Nothing but a number should be given: the count of lines in the listing that include "when".

════════

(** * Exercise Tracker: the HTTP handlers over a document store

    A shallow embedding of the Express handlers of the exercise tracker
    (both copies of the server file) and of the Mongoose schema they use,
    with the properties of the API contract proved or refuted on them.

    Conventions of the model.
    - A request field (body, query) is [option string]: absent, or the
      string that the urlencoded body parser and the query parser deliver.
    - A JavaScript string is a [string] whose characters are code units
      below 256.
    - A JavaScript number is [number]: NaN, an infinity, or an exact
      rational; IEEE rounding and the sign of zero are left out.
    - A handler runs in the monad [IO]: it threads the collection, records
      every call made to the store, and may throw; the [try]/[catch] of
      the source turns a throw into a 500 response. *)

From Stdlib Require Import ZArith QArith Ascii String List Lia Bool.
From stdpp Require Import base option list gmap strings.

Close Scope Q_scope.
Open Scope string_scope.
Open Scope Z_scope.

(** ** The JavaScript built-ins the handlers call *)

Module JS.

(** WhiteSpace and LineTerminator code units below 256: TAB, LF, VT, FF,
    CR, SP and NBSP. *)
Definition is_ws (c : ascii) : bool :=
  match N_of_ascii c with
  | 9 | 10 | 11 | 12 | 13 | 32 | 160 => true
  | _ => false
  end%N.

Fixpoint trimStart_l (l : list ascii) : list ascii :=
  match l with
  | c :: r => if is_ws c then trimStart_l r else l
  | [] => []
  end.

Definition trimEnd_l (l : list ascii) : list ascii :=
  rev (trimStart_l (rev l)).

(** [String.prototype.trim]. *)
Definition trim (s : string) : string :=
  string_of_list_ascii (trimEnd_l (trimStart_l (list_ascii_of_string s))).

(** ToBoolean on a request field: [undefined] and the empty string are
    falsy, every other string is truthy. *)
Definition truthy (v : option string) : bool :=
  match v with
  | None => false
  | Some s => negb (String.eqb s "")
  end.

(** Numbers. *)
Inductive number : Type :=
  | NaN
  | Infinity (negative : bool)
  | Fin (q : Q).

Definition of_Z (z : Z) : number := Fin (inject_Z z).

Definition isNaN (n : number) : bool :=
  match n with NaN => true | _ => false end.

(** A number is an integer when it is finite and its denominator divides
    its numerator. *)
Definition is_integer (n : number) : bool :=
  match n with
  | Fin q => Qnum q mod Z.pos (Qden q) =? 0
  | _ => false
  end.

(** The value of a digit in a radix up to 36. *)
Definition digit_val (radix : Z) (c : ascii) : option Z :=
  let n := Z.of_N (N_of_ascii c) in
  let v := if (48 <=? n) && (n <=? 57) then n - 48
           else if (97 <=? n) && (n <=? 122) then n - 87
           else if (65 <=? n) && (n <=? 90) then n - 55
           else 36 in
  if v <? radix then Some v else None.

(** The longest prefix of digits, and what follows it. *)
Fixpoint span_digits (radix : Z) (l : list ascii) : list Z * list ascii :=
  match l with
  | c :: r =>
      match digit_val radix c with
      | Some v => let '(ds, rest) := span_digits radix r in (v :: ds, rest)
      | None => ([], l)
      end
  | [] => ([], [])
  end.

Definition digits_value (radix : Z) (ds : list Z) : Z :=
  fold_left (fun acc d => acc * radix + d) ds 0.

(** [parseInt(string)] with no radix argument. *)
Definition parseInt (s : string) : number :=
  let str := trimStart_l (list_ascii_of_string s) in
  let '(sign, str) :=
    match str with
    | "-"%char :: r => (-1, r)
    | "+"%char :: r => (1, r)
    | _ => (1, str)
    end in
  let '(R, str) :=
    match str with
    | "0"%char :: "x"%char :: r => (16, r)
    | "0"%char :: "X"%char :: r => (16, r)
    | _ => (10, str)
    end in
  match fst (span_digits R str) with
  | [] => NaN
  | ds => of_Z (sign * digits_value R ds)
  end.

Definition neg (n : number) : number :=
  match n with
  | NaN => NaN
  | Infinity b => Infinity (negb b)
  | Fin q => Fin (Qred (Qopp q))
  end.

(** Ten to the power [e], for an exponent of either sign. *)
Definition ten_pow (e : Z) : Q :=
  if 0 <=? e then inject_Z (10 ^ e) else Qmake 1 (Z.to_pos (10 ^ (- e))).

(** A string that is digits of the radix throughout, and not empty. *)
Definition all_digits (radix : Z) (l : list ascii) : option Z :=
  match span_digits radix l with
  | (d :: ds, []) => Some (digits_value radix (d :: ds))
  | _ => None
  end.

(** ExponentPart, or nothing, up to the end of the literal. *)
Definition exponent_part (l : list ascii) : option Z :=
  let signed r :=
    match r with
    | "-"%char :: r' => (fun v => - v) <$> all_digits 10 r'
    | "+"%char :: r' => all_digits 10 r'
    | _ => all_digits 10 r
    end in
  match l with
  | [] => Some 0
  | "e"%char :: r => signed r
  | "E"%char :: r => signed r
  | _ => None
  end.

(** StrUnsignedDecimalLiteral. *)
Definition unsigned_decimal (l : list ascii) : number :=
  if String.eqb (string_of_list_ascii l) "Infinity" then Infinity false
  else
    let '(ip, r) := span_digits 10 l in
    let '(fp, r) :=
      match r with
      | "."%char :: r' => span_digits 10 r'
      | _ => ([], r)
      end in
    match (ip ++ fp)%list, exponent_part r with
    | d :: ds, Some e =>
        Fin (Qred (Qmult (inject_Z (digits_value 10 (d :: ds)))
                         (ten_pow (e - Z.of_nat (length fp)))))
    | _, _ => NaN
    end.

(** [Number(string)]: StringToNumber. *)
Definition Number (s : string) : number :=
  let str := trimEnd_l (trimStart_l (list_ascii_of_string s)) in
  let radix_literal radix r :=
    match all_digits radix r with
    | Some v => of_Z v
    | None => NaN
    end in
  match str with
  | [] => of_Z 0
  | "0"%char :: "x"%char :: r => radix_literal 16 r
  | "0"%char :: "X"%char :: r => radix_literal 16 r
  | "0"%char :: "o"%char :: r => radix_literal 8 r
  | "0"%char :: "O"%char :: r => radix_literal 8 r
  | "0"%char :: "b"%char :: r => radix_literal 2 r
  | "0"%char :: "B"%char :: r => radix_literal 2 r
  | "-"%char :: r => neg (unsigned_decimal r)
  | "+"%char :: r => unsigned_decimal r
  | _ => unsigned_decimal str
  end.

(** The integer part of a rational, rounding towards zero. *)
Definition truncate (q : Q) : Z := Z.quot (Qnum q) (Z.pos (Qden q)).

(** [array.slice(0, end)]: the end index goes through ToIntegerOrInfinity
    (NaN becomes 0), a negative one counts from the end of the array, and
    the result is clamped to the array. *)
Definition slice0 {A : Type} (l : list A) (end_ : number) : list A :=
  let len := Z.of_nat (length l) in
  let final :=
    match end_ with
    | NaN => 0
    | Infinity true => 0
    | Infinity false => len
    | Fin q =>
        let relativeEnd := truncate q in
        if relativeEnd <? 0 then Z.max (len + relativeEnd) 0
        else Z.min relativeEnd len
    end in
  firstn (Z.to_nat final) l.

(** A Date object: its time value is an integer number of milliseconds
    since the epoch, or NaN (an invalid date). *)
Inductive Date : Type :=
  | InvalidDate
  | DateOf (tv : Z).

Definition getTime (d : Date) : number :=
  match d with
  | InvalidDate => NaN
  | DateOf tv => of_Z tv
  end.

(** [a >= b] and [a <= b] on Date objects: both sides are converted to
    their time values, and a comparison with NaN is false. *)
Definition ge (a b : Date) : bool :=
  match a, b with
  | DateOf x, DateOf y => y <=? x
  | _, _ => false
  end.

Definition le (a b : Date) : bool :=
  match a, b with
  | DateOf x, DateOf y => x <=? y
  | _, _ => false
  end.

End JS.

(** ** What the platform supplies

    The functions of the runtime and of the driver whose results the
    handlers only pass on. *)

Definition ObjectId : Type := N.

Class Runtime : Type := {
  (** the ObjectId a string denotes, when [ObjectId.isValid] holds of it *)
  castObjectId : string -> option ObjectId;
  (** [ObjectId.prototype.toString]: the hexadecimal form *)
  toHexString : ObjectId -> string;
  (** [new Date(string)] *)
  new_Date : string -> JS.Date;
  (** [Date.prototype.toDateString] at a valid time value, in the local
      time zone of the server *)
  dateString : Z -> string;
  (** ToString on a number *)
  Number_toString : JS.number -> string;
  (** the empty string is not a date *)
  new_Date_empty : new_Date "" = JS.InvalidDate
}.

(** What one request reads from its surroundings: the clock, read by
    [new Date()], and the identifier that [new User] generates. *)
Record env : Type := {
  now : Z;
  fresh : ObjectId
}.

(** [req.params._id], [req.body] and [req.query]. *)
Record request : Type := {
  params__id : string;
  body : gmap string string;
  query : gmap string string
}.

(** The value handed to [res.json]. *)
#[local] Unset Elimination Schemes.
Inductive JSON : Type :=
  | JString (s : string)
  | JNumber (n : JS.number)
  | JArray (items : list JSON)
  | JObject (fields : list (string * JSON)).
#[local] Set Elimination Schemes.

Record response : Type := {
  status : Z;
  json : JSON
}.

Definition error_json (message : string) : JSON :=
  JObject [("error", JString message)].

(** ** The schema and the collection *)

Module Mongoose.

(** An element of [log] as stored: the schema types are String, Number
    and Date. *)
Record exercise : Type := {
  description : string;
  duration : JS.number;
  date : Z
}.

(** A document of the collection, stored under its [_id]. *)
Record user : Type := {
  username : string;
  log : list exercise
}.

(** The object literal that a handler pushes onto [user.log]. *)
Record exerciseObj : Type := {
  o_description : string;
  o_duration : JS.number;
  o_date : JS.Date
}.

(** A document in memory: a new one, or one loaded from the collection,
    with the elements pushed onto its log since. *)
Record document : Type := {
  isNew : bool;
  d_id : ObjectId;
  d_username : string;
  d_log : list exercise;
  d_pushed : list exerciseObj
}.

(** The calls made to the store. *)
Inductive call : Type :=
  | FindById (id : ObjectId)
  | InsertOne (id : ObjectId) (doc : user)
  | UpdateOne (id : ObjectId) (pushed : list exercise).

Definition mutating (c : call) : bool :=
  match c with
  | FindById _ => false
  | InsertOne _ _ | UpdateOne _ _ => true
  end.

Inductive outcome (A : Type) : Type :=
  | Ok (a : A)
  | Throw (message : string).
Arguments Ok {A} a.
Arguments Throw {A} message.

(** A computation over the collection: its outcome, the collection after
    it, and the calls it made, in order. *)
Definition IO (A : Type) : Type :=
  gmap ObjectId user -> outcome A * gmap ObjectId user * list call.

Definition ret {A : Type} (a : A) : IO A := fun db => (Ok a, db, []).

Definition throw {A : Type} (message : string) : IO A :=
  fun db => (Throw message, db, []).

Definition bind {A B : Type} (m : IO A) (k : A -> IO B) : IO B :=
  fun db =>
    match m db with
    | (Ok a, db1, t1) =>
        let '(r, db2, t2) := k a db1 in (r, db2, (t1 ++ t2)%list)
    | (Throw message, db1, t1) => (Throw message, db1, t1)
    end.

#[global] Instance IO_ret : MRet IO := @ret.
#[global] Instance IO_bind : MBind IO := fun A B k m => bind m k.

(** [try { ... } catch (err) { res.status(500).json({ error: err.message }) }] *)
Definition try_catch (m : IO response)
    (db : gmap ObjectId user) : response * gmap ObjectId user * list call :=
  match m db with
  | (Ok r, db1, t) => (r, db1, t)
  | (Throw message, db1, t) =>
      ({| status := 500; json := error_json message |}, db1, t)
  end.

════════

Result of this exercise: 2